The KNN classifier is a non-parametric technique employed for both regression and classification. KNN boasts several advantages that contribute to its widespread use in classification tasks across various domains, including cybersecurity. Notably, KNN is robust, easy to interpret, and requires minimal computation time. Functioning as a lazy learning classifier, KNN does not actively learn from the training data but stores all samples within it. These stored values become essential during the training phase. KNN exemplifies instance-based learning, wherein the training set is retained, enabling the classification of new data by comparing it to the most similar records in the training set. The KNN classifier operates through the following steps: i) Define a positive integer value k along with the new sample, ii) Select the k values in the dataset closest to the new testing sample, iii) Determine the most similar classification among these entries, iv) Assign this classification to the new sample using the defined value of k, and v) If satisfactory results are not achieved, adjust the value of k until the correct results are obtained [36-38]. Fig. 5 demonstrates the KNN classifier.

Fig.5. KNN algorithm

The ML KNN classifier involves several hyperparameters that must be carefully set to optimize performance for a specific application. Among these, the key KNN hyperparameters are K and the distance metric. Assigning the appropriate values to these hyperparameters is crucial for enhancing the performance of the proposed AMD system [3638]. This paper aims to propose a customized KNN (C-KNN) that tailors the K and distance metric hyperparameters specifically for the proposed AMD system. It is essential to note that there is no universally ideal value for K and the distance metric. Determining the best values for K and the distance metric requires systematic investigation and analysis, contingent on the specific dataset and circumstances. To achieve this, numerous tests have been conducted on C-KNN using different K values and distance metrics, particularly on the CIC-MalMem-2022 dataset for the suggested AMD system. Hyperparameter tuning was performed using Grid Search, a method that exhaustively tests a range of possible combinations of K values and distance metrics. This process systematically evaluates each configuration, measuring performance through cross-validation, and identifies the set of hyperparameters that produces the highest accuracy, ensuring the most effective model configuration. Based on the investigations on the MalMem-2022 dataset and insights from preceding work, the value of K is three in binary classification and four and 16 classes in multiclass classification. Regarding the distance metric, in binary classification, the Euclidean distance metric has consistently achieved excellent outcomes. On the other hand, in multiclass classification, the Manhattan distance metric is favored.

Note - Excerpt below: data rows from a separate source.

(* ===== verification/SinkFacts.v ===== *)
(** * What the sink appends ([Sink])

    The watcher delivers the candidates of a line again after a failure part way through it. However many
    attempts that takes, and whatever is delivered for other transcripts in between, a response's usage
    and a session's start are appended once, in the transcript's order, and nothing is passed over. *)

From S2P Require Import Prelude GoStrings Json GoTime GoNet GoPath GoJson WireTypes BeadPrefix Validate Evidence Sealed Policy RefExtract.
From S2P Require Import Transcript Sink.

(** The session a start names. *)
Definition startID (c : Candidate) : option bytes :=
  match ca_Kind c with
  | KindSessionLifecycle l => if bool_decide (sl_NativeSessionID l = []) then None else Some (sl_NativeSessionID l)
  | _ => None
  end.
Definition session_of (ref : TranscriptRef) (m : sessions) : transcriptSession := default no_transcript (m !! transcriptIdentity ref).

(** A start of the session, or one that names none and takes the transcript's. *)
Definition starts (c : Candidate) (id : bytes) : Prop := is_lifecycle c = true /\ (startID c = Some id \/ startID c = None).
Lemma holdLineage_stands orphan loc d i s : 0 < floor -> stands orphan s -> (orphan = false -> lowers s (OpHold loc d i) = false) -> stands orphan (holdLineage loc d i s).
Proof.
  intros H0 Hs Hw. unfold holdLineage. case_bool_decide; [done|]. destruct (baseline d i s) as [b|] eqn:Eb; [|done]. destruct (_ <=? 0); [done|].
  destruct (decide (loc = locator)) as [->|Hn].
  - destruct (reconcile_stands orphan d i b s H0 Hs) as (l&Hl&Hg&Hf&Hd&Hi&Ho).
    { intros -> -> ->. specialize (Hw eq_refl). cbn in Hw. rewrite bool_decide_eq_true_2, !Z.eqb_refl, Eb in Hw by done. cbn in Hw. lia. }
    rewrite Hl. case_bool_decide; [done|]. apply (stands_entry orphan s _ l); try done. cbn. by rewrite lookup_insert_eq.
  - destruct (reconcileLineage _ _ _ _ _); [|done]. case_bool_decide; [done|]. apply (stands_same orphan s); [done|cbn; by rewrite lookup_insert_ne|done].
Qed.

Lemma orphan_stands orphan d i s : 0 < floor -> stands orphan s -> stands orphan (orphanLineagesNaming d i s).
Proof.
  intros H0 Hs. unfold orphanLineagesNaming. apply fold_keeps; [|done]. clear s Hs. intros s loc Hs. unfold orphan_one. destruct (liveFence loc s) as [l|] eqn:El; [|done].
  destruct (_ || _); [done|]. destruct (decide (loc = locator)) as [->|Hn]; [|apply (stands_same orphan s); [done|cbn; by rewrite lookup_insert_ne|done]].
  destruct Hs as (l0&He&Hf&Hd&Hi&Ho). rewrite El in He. injection He as <-. apply (stands_entry orphan s _ (orphaned l)); try done; [cbn; by rewrite lookup_insert_eq|].
  unfold liveFence in El. destruct (_ !! locator) as [l'|]; [|done]. destruct (live _ l') eqn:E; [|done]. injection El as <-. unfold live in E. apply andb_prop in E as [E _]. cbn. lia.
Qed.

Lemma evict_stands orphan occupied s : 0 < floor -> stands orphan s -> stands orphan (retireAbsentActivationBaselines occupied s).1.
Proof.
  intros H0 Hs. unfold retireAbsentActivationBaselines. set (l := elements _).
  assert (Hl : stands orphan (fold_left (evict_one occupied) l (s, [])).1).
  { apply (fold_keeps (evict_one occupied) (fun se => stands orphan se.1)); [|done]. clear -H0. intros [s e] id Hs. unfold evict_one. cbn [fst] in *. case_bool_decide; [by apply (stands_same orphan s)|].
    destruct (_ <? _); [by apply (stands_same orphan s)|]. destruct (parseIdentityString id) as [[d i]|]; [|by apply (stands_same orphan s)].
    cbn [fst]. by apply (stands_same orphan (orphanLineagesNaming d i s)), orphan_stands. }
  destruct (fold_left _ _ _) as [t e]. cbn [fst] in *. by apply (stands_same orphan t).
Qed.
End fence.

(** ** Walks *)

(** The consecutive walks that find the locator empty stay below the eviction count, [n] of them counted so far. *)
Fixpoint spared (locator : bytes) (n : Z) (ops : list operation) : Prop :=
  match ops with
  | [] => True
  | OpRetire seen :: l => if bool_decide (locator ∈ seen) then spared locator 0 l else n + 1 < absenceEvictionPolls /\ spared locator (n + 1) l
  | OpForget :: l => spared locator 0 l
  | _ :: l => spared locator n l
  end.

(** No operation lowers the fence, each seen from the state it meets. *)
Fixpoint none_lowers (locator : bytes) (floor dev ino : Z) (s : rootPolicyState) (ops : list operation) : Prop :=
  match ops with
  | [] => True
  | o :: l => lowers locator floor dev ino s o = false /\ none_lowers locator floor dev ino (perform s o) l
  end.

Definition polls (locator : bytes) (s : rootPolicyState) : Z := default 0 (rs_absentLineagePolls s !! locator).

(** What counts walks. *)
Definition is_walk (o : operation) : bool := match o with OpRetire _ | OpForget => true | _ => false end.

Lemma setLineage_polls loc d i b s : rs_absentLineagePolls (setLineage loc d i b s) = rs_absentLineagePolls s.
Proof. unfold setLineage. case_bool_decide; [done|]. destruct (reconcileLineage _ _ _ _ _); [|done]. by destruct (_ && _). Qed.

Lemma orphan_polls d i s : rs_absentLineagePolls (orphanLineagesNaming d i s) = rs_absentLineagePolls s.
Proof.
  unfold orphanLineagesNaming. apply (fold_keeps (orphan_one d i) (fun t => rs_absentLineagePolls t = rs_absentLineagePolls s)); [|done].
  intros t loc Ht. unfold orphan_one. destruct (liveFence loc t); [|done]. by destruct (_ || _).
Qed.

Lemma evict_polls occupied s : rs_absentLineagePolls (retireAbsentActivationBaselines occupied s).1 = rs_absentLineagePolls s.
Proof.
  unfold retireAbsentActivationBaselines. set (l := elements _).
  assert (Hl : rs_absentLineagePolls (fold_left (evict_one occupied) l (s, [])).1 = rs_absentLineagePolls s).
  { apply (fold_keeps (evict_one occupied) (fun se => rs_absentLineagePolls se.1 = rs_absentLineagePolls s)); [|done]. clear. intros [t e] id Ht. unfold evict_one. cbn [fst] in *. case_bool_decide; [done|].
    destruct (_ <? _); [done|]. destruct (parseIdentityString id) as [[d i]|]; [|done]. cbn. by rewrite orphan_polls. }
  by destruct (fold_left _ _ _) as [t e].
Qed.

Lemma perform_polls s o : is_walk o = false -> rs_absentLineagePolls (perform s o) = rs_absentLineagePolls s.
Proof.
  destruct o; intros Hw; try done; cbn [perform].
  - unfold setBaseline. cbn. by rewrite setLineage_polls.
  - apply orphan_polls.
  - unfold holdLineage. case_bool_decide; [done|]. destruct (baseline _ _ s); [|done]. destruct (_ <=? 0); [done|]. destruct (reconcileLineage _ _ _ _ _); [|done]. by case_bool_decide.
  - apply evict_polls.
  - by destruct res.
Qed.
Lemma read_tail_same floor f g chunk cfg a w : agree_above floor f g -> floor <= ReadOffset (tf_cursor a) -> read_tail f chunk cfg a w = read_tail g chunk cfg a w.
Proof.
  intros Hf Ho. unfold read_tail, ReadAt, ingest. rewrite (ab_size _ _ _ Hf), (ab_mod _ _ _ Hf), (ab_fails _ _ _ Hf), (slice_above floor f g _ _ Hf Ho).
  assert (Hobs : observe_file f = observe_file g) by (unfold observe_file; by rewrite (ab_size _ _ _ Hf), (ab_mod _ _ _ Hf)). by rewrite Hobs.
Qed.

Lemma window_shape floor f g : of_fails f = of_fails g -> length (of_data f) = length (of_data g) ->
  match readFloorWindow f floor, readFloorWindow g floor with
  | Some (Some a), Some (Some b) => length a = length b
  | Some None, Some None | None, None => True
  | _, _ => False
  end.
Proof.
  intros Hf Hl. unfold readFloorWindow. destruct (_ <=? 0); [done|]. unfold ReadAt. rewrite Hf. destruct (of_fails g); [done|]. set (n := Z.min _ _). set (k := Z.to_nat (floor - n)).
  assert (He : length (slice k (Z.to_nat n) (of_data f)) = length (slice k (Z.to_nat n) (of_data g))) by (unfold slice; by rewrite !length_take, !length_drop, Hl). unfold zlen. rewrite He. by destruct (_ <? n).
Qed.

Lemma setLineage_record loc d i b s : rs_record (setLineage loc d i b s) = rs_record s.
Proof. unfold setLineage. case_bool_decide; [done|]. destruct (reconcileLineage _ _ _ _ _); [|done]. by destruct (_ && _). Qed.

(** Sealing again at the end: alike, and the very same when the windows there have one hash. *)
Lemma resealFloor_same f g eof a w : of_fails f = of_fails g -> length (of_data f) = length (of_data g) ->
  same_outcome (resealFloor f eof a w) (resealFloor g eof a w)
  /\ ((forall x y, readFloorWindow f eof = Some (Some x) -> readFloorWindow g eof = Some (Some y) -> hashBytes x = hashBytes y) -> resealFloor f eof a w = resealFloor g eof a w).
Proof.
  intros Hf Hl. unfold resealFloor. destruct (tf_policy a) as [p|] eqn:Ep; [|split; [apply same_refl|done]]. pose proof (window_shape eof f g Hf Hl) as Hw.
  destruct (readFloorWindow f eof) as [[wa|]|], (readFloorWindow g eof) as [[wb|]|]; try done; try (split; [apply same_refl|done]). cbv zeta. split.
  2:{ intros Hh. unfold zlen. by rewrite (Hh wa wb eq_refl eq_refl), Hw. }
  set (q := setBaseline _ _ _ (mkBaseline eof (hashBytes wa) _) p). set (q' := setBaseline _ _ _ (mkBaseline eof (hashBytes wb) _) p).
  assert (Hq : rs_record q = rs_record q') by (unfold q, q'; cbn; by rewrite !setLineage_record).
  destruct (writes_control (rs_control q) (rs_control q') w) as [Hr Ha]. destruct (writeControl (rs_control q) w) as [res w1], (writeControl (rs_control q') w) as [res' w1'].
  cbn in Hr, Ha. subst res'. destruct res; (split; [done|]; split; [done|]; split; [|done]); unfold alike; do 7 (split; [done|]); cbn; f_equal; exact Hq.
Qed.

The suggested AMD system is now prepared to identify and detect malware. Fig. 6 illustrates the AMD system. In the subsequent section, the AMD system's performance will be assessed.

The suggested AMD system is assessed on a PC with the following specs: Intel Corei7-13700K processor, 16GB RAM, 1TB SSD, Nvidia Geforce RTX 4090 24 GB, and Ubuntu 22.04. The system was developed using Python, which is a large number of tools for developing and implementing ML systems [30]. The K-fold cross-validation technique is employed to assess the performance of the AMD system. The CIC-MalMem-2022 dataset is partitioned into five subgroups using K-fold cross-validation, ensuring that each subset has a similar size. The system is thereafter trained and assessed five times, with each iteration utilizing a distinct fold as the validation set and the remaining k-1 folds as the training set. K-fold cross-validation offers a reliable and impartial evaluation of a system's performance by tackling concerns relating to data partitioning, model variability, and the potential influence of a particular training/test split [39].

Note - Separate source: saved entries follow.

(** No descending list of versions, probed first to last, gives what
    [find_clang_format] gives on every search path. *)
Lemma no_descending_list :
  ~ exists vs : list Z,
      descending vs
      /\ forall w, outcome (find_clang_format w)
                   = Val (first_found (which w) (List.map binary_name vs) "clang-format").
Proof.
  intros (vs & Hdesc & Hall).
  (* with clang-format-10 alone on the path, 10 has to be one of the versions *)
  pose proof (Hall (with_which only_10 bare_world)) as H10.
  rewrite which_with_which in H10.
  change (outcome (find_clang_format (with_which only_10 bare_world)))
    with (@Val string "clang-format-10") in H10.
  injection H10 as H10.
  assert (In10 : In 10%Z vs).
  { destruct (first_found_cases only_10 (List.map binary_name vs) "clang-format")
      as [[Hfb _] | (before & after & Hsplit & _ & _)].
    - rewrite <- H10 in Hfb. discriminate.
    - rewrite <- H10 in Hsplit.
      assert (Hin : In "clang-format-10" (List.map binary_name vs))
        by (rewrite Hsplit; apply in_elt).
      apply in_map_iff in Hin. destruct Hin as (v & Hv & Hin).
      apply (binary_name_inj v 10) in Hv. now subst v. }
  (* with clang-format-7 and clang-format-10 on it, 7 has to come before 10 *)
  pose proof (Hall (with_which only_7_and_10 bare_world)) as H7.
  rewrite which_with_which in H7.
  change (outcome (find_clang_format (with_which only_7_and_10 bare_world)))
    with (@Val string "clang-format-7") in H7.
  injection H7 as H7.
  destruct (first_found_cases only_7_and_10 (List.map binary_name vs) "clang-format")
    as [[Hfb _] | (before & after & Hsplit & _ & Hbefore)].
  - rewrite <- H7 in Hfb. discriminate.
  - rewrite <- H7 in Hsplit.
    apply map_eq_app in Hsplit. destruct Hsplit as (v1 & v2 & -> & Hv1 & Hv2).
    destruct v2 as [|x v2]; [discriminate|].
    apply (f_equal (hd EmptyString)) in Hv2. cbn [List.map hd] in Hv2.
    apply (binary_name_inj x 7) in Hv2. subst x.
    apply in_app_or in In10. destruct In10 as [In10|[E|In10]].
    + assert (Hb : only_7_and_10 (binary_name 10) = false).
      { apply Hbefore. rewrite <- Hv1. now apply in_map. }
      discriminate.
    + discriminate.
    + unfold descending in Hdesc. apply sorted_app_inv in Hdesc.
      apply StronglySorted_inv in Hdesc. destruct Hdesc as [_ Hge].
      rewrite Forall_forall in Hge. specialize (Hge _ In10). lia.
Qed.

(** C9, as the claim states it, fails: the versions are probed from the
    lowest up.  With [clang-format-7] and [clang-format-10] both on the
    search path the lookup stops at [clang-format-7]; with none of them it
    goes through 7, 8, 9, 10 in this order; and no descending list of
    versions gives the results of [find_clang_format]. *)
Lemma find_clang_format_takes_lowest_version :
  find_clang_format (with_which only_7_and_10 bare_world)
  = ([Which "clang-format-7"], Val "clang-format-7")
  /\ find_clang_format bare_world
     = ([Which "clang-format-7"; Which "clang-format-8";
         Which "clang-format-9"; Which "clang-format-10"],
        Val "clang-format")
  /\ ~ exists vs : list Z,
        descending vs
        /\ forall w, outcome (find_clang_format w)
                     = Val (first_found (which w) (List.map binary_name vs) "clang-format").
Proof.
  split; [reflexivity|]. split; [reflexivity|]. exact no_descending_list.
Qed.

(** C9, as amended: every call of [find_clang_format] probes
    [clang-format-7], [clang-format-8], [clang-format-9], [clang-format-10]
    in this ascending order, stops at the first that is on the search path
    and returns it, and returns [clang-format] when none is; a call that
    follows another one probes again and answers for the search path as it
    then is. *)
Theorem find_clang_format_first_found (w : world) :
  find_clang_format w
  = (List.map Which (probed (which w) versioned_names),
     Val (first_found (which w) versioned_names "clang-format"))
  /\ versioned_names = List.map binary_name [7; 8; 9; 10]%Z
  /\ ((clang_format_binary w = "clang-format"
       /\ forall n, In n versioned_names -> which w n = false)
      \/ exists before after,
           versioned_names = (before ++ clang_format_binary w :: after)%list
           /\ which w (clang_format_binary w) = true
           /\ forall n, In n before -> which w n = false)
  /\ forall w' : world,
       (find_clang_format w ;; find_clang_format w')
       = ((clang_format_probes w ++ clang_format_probes w')%list,
          Val (clang_format_binary w')).
Proof.
  split; [exact (find_clang_format_eq w)|]. split; [reflexivity|]. split.
  - apply first_found_cases.
  - intros w'. rewrite (find_clang_format_eq w), (find_clang_format_eq w'). reflexivity.
Qed.

(** ** The command as a whole *)

Lemma process_files_eq (w : world) (a : args) (fs : list string) :
  process_files w a fs
  = if is_empty fs then ([Log ERROR no_files_message []], Val (RBool false))
    else if dry_run a
         then (flat_map (check_events w) fs, Val (RBool (negb (existsb (drifted w) fs))))
         else (clang_format_probes w, Exc TypeError).
Proof.
  unfold process_files. destruct (is_empty fs); [reflexivity|].
  destruct (dry_run a).
  - unfold find_diffs. rewrite find_diffs_loop_eq. cbn [bind ret orb].
    now rewrite app_nil_r.
  - apply cformat_run_eq.
Qed.

Lemma cformat_split (w : world) (a : args) :
  cformat w a
  = match select_files w a with
    | (t, Val (Selected fs)) =>
        ((t ++ events (process_files w a fs))%list, outcome (process_files w a fs))
    | (t, Val (Returned r)) => (t, Val r)
    | (t, Exc e) => (t, Exc e)
    end.
Proof.
  unfold cformat, bind. destruct (select_files w a) as [t [[fs|r]|e]].
  - destruct (process_files w a fs); reflexivity.
  - cbn. now rewrite app_nil_r.
  - reflexivity.
Qed.

(** X1: a path passes the suffix test of the changeset and branch-diff
    modes exactly when it is [c], [h] or [cpp] itself or ends with a dot
    followed by one of the three. *)
Theorem c_suffix_iff_ends_with (file : string) :
  has_c_suffix file = true
  <-> exists s, In s c_file_suffixes /\ (file = s \/ exists pre, file = pre ++ "." ++ s).
Proof.
  assert (Hdotless : forall s, In s c_file_suffixes -> PyStr.has_char "." s = false).
  { intros s [<-|[<-|[<-|[]]]]; reflexivity. }
  unfold has_c_suffix. rewrite str_in_spec. split.
  - intros Hin. exists (suffix file). split; [exact Hin|].
    destruct (PyStr.has_char "." file) eqn:E.
    + right. apply PyStrFacts.has_char_cut in E.
      destruct E as (pre & suf & -> & Hsuf). exists pre.
      change (pre ++ String "." suf) with (pre ++ "." ++ suf).
      now rewrite (suffix_after_last_dot pre suf Hsuf).
    + left. symmetry. now apply suffix_dotless.
  - intros (s & Hs & [->|(pre & ->)]).
    + now rewrite (suffix_dotless s (Hdotless s Hs)).
    + now rewrite (suffix_after_last_dot pre s (Hdotless s Hs)).
Qed.

(** X3: in the branch-diff mode, when the version-control diff exits 0 and
    its output is empty or all whitespace, the one path the loop sees is the
    empty string, which fails the suffix test whatever the disk says: the
    command logs the no-files error and returns [False], with no lookup of
    the formatter. *)
Theorem blank_diff_output_selects_nothing (w : world) (a : args) :
  ci a = false -> files a = [] -> all_files a = false ->
  p_returncode (run w (git_diff_argv (base_branch a)) None) = 0%Z ->
  PyStr.strip (p_stdout (run w (git_diff_argv (base_branch a)) None)) = EmptyString ->
  cformat w a
  = ([Run (git_diff_argv (base_branch a)); Log ERROR no_files_message []],
     Val (RBool false)).
Proof.
  intros Hci Hfiles Hall Hrc Hblank.
  rewrite cformat_split, (select_branch_diff w a Hci Hfiles Hall Hrc).
  unfold reported_paths. rewrite Hblank. cbn [PyStr.split filter].
  assert (E : kept_changed w EmptyString = false).
  { unfold kept_changed.
    replace (has_c_suffix EmptyString) with false by reflexivity.
    now rewrite andb_false_r, andb_false_r. }
  rewrite E. reflexivity.
Qed.

Lemma blank_diff_output_selects_nothing_witness :
  cformat (with_path_exists (fun _ => true)
             (with_run {| p_returncode := 0; p_stdout := String nl (String nl EmptyString);
                          p_stderr := EmptyString |} (fun _ => true) bare_world))
          (mk_args false true false [])
  = ([Run (git_diff_argv "origin/master"); Log ERROR no_files_message []],
     Val (RBool false)).
Proof.
  exact (blank_diff_output_selects_nothing
           (with_path_exists (fun _ => true)
              (with_run {| p_returncode := 0; p_stdout := String nl (String nl EmptyString);
                           p_stderr := EmptyString |} (fun _ => true) bare_world))
           (mk_args false true false []) eq_refl eq_refl eq_refl eq_refl eq_refl).
Defined.

(** ** More on the dry run *)

(** X4: checking a list in two parts is checking the whole: the events of
    [find_diffs] on [l1 ++ l2] are those on [l1] followed by those on [l2],
    and its result is the disjunction of the two results. *)
Theorem find_diffs_app (w : world) (l1 l2 : list string) :
  exists t1 b1 t2 b2,
    find_diffs w l1 = (t1, Val b1)
    /\ find_diffs w l2 = (t2, Val b2)
    /\ find_diffs w (l1 ++ l2) = ((t1 ++ t2)%list, Val (b1 || b2)).
Proof.
  exists (flat_map (check_events w) l1), (existsb (drifted w) l1),
         (flat_map (check_events w) l2), (existsb (drifted w) l2).
  unfold find_diffs. rewrite !find_diffs_loop_eq. cbn [orb].
  now rewrite flat_map_app, existsb_app.
Qed.

Lemma existsb_perm {A} (f : A -> bool) (l1 l2 : list A) :
  Permutation l1 l2 -> existsb f l1 = existsb f l2.
Proof.
  induction 1 as [|x l l' _ IH|x y l|l l' l'' _ IH1 _ IH2]; cbn.
  - reflexivity.
  - now rewrite IH.
  - destruct (f x), (f y); reflexivity.
  - now rewrite IH1.
Qed.

(** X5: the verdict of the dry run does not depend on the order of the
    files: on two lists that are permutations of each other [find_diffs]
    returns the same value, and its events are the same up to their order. *)
Theorem find_diffs_order_irrelevant (w : world) (l1 l2 : list string) :
  Permutation l1 l2 ->
  outcome (find_diffs w l1) = outcome (find_diffs w l2)
  /\ Permutation (events (find_diffs w l1)) (events (find_diffs w l2)).
Proof.
  intros HP. unfold find_diffs. rewrite !find_diffs_loop_eq. cbn [events outcome fst snd orb].
  split.
  - now rewrite (existsb_perm (drifted w) l1 l2 HP).
  - induction HP as [|x l l' _ IH|x y l|l l' l'' _ IH1 _ IH2]; cbn [flat_map].
    + constructor.
    + now apply Permutation_app_head.
    + rewrite !app_assoc. apply Permutation_app_tail, Permutation_app_comm.
    + now transitivity (flat_map (check_events w) l').
Qed.

Lemma find_diffs_order_irrelevant_witness :
  outcome (find_diffs (with_run quiet_process (String.eqb "quantum/b.h") bare_world)
                      ["quantum/a.c"; "quantum/b.h"])
  = outcome (find_diffs (with_run quiet_process (String.eqb "quantum/b.h") bare_world)
                        ["quantum/b.h"; "quantum/a.c"]).
Proof.
  exact (proj1 (find_diffs_order_irrelevant
                  (with_run quiet_process (String.eqb "quantum/b.h") bare_world)
                  ["quantum/a.c"; "quantum/b.h"] ["quantum/b.h"; "quantum/a.c"]
                  (perm_swap "quantum/b.h" "quantum/a.c" []))).
Defined.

The achievement of the AMD system is assessed using binary and multiclass. The suggested AMD system is assessed utilizing the confusion matrix (Fig. 7): True positive (TP), True Negative (TN), False Positive (FP), and False Negative (FN). Five metrics are built upon the confusion matrix to evaluate the achievement of the AMD system in malware detection. These metrics are Accuracy (ACC), Recall (Rec), Precision (Pre), Matthews Correlation Coefficient (MCC), and F1-score. Acc is inversely proportional to the difference between the true and predicted classes. The Acc is calculated using Equation 1. Rec is the ratio of actual positives that are correctly identified. The Rec is computed using Equation 2. Pre measures the proportion of actual positives that are correctly identified. The Pre is calculated using Equation 3. MCC is a measure of the quality of classification with two classes. The MCC is calculated using Equation 4.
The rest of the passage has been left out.